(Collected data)
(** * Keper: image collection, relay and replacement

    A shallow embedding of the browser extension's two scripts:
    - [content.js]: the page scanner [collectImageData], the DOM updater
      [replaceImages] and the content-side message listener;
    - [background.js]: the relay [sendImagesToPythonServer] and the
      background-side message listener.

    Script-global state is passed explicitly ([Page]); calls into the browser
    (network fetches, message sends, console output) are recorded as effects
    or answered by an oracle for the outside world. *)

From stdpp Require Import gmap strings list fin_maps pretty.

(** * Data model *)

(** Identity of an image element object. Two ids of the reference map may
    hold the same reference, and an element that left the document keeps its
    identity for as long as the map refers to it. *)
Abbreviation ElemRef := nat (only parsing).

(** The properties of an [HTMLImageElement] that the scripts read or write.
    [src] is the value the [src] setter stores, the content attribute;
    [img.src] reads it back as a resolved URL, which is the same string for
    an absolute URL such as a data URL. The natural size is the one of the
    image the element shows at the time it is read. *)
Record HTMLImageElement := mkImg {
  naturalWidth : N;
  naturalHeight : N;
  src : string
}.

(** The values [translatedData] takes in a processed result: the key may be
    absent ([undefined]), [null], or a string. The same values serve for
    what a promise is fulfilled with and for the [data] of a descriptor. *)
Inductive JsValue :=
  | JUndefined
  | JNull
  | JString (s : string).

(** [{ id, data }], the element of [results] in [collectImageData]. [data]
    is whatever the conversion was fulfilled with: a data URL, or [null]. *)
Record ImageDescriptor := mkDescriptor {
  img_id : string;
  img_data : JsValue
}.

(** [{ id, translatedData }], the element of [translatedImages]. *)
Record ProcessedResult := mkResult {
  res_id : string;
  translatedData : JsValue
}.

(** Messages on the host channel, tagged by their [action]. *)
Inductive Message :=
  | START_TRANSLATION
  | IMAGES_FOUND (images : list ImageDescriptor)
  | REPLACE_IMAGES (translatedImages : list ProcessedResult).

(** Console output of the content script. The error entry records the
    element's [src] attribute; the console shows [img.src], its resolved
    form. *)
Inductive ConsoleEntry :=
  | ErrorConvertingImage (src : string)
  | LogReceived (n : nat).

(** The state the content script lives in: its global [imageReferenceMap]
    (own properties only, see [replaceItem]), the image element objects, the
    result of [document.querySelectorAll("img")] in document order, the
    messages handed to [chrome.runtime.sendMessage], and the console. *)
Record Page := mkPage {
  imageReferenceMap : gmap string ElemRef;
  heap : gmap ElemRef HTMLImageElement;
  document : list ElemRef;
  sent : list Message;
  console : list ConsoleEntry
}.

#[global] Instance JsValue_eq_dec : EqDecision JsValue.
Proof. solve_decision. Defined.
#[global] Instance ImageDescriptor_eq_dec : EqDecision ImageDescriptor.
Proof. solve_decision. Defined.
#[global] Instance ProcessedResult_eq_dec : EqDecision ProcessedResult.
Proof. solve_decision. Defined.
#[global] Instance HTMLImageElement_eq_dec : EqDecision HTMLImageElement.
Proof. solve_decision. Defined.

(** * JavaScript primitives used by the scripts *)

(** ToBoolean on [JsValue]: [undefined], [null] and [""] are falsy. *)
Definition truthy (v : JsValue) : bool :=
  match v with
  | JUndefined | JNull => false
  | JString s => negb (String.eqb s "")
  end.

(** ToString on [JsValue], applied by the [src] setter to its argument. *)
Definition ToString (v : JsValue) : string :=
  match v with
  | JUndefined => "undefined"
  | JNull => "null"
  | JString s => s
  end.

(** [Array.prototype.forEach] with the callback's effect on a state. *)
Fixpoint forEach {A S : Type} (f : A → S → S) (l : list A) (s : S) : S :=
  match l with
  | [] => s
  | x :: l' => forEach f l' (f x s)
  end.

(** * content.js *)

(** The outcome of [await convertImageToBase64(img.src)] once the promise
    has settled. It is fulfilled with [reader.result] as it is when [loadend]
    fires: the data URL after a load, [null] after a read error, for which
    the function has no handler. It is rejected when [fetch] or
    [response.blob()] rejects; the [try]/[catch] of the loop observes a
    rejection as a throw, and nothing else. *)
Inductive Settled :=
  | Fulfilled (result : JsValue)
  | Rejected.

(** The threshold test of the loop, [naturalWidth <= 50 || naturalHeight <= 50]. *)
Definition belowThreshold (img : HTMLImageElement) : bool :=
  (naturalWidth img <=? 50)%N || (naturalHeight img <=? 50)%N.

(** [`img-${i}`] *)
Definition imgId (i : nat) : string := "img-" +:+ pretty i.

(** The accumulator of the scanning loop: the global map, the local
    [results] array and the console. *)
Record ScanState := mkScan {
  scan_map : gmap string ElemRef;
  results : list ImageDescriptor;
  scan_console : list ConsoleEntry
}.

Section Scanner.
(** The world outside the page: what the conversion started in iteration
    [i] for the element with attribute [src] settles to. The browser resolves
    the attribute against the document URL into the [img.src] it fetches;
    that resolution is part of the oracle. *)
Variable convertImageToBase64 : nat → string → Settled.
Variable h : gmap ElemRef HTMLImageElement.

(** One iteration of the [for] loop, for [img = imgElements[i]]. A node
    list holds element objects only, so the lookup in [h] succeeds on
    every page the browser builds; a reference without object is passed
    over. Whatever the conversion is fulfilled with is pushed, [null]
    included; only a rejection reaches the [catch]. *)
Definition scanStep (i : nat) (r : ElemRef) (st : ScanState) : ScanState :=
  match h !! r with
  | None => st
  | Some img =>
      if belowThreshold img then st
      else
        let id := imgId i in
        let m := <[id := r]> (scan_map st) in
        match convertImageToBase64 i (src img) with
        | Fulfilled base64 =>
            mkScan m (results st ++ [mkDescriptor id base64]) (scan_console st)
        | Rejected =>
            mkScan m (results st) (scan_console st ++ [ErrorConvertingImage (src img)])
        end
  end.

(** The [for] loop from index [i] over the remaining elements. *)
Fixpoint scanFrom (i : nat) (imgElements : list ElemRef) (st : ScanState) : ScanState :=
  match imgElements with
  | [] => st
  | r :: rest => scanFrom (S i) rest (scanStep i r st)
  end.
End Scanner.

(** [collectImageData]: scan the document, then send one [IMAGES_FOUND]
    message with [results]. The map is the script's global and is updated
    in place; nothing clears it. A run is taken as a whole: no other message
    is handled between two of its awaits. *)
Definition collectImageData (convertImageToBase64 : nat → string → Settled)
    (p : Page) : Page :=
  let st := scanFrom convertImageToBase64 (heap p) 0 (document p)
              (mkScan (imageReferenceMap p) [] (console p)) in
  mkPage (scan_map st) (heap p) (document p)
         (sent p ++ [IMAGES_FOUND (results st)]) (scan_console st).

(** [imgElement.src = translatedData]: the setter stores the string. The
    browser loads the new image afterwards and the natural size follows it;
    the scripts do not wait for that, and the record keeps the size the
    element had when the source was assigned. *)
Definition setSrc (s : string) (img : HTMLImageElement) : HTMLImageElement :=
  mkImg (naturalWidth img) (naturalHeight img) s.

--

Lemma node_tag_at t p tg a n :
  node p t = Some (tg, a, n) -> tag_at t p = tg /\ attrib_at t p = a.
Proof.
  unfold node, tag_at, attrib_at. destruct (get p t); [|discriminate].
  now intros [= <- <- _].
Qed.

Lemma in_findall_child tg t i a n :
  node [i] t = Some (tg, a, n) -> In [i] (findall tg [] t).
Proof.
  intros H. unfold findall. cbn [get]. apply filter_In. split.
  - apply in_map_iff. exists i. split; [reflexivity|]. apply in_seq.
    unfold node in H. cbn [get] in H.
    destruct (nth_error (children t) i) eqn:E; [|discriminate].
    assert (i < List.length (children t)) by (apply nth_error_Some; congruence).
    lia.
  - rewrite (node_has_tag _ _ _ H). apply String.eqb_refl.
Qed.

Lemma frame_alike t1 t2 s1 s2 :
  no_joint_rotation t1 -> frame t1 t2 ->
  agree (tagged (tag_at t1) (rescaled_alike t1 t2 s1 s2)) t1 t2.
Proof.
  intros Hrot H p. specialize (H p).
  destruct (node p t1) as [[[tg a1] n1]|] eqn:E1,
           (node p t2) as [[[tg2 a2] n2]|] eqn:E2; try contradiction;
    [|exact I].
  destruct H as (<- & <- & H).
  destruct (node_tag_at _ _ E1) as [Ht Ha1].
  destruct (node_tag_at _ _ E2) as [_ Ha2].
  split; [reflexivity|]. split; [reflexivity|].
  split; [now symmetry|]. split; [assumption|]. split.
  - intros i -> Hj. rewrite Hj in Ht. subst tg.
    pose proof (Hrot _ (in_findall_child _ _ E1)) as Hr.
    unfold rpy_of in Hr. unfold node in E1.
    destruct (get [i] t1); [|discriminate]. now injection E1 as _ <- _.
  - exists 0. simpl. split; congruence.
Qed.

**Problem requirements:**
Beginning at the line with "(** Console output" and stopping after the line with "(** * JavaScript", please write out every line of the data above exactly and nothing else.

**Solution to this exercise:**
(** Console output of the content script. The error entry records the
    element's [src] attribute; the console shows [img.src], its resolved
    form. *)
Inductive ConsoleEntry :=
  | ErrorConvertingImage (src : string)
  | LogReceived (n : nat).

(** The state the content script lives in: its global [imageReferenceMap]
    (own properties only, see [replaceItem]), the image element objects, the
    result of [document.querySelectorAll("img")] in document order, the
    messages handed to [chrome.runtime.sendMessage], and the console. *)
Record Page := mkPage {
  imageReferenceMap : gmap string ElemRef;
  heap : gmap ElemRef HTMLImageElement;
  document : list ElemRef;
  sent : list Message;
  console : list ConsoleEntry
}.

#[global] Instance JsValue_eq_dec : EqDecision JsValue.
Proof. solve_decision. Defined.
#[global] Instance ImageDescriptor_eq_dec : EqDecision ImageDescriptor.
Proof. solve_decision. Defined.
#[global] Instance ProcessedResult_eq_dec : EqDecision ProcessedResult.
Proof. solve_decision. Defined.
#[global] Instance HTMLImageElement_eq_dec : EqDecision HTMLImageElement.
Proof. solve_decision. Defined.

(** * JavaScript primitives used by the scripts *)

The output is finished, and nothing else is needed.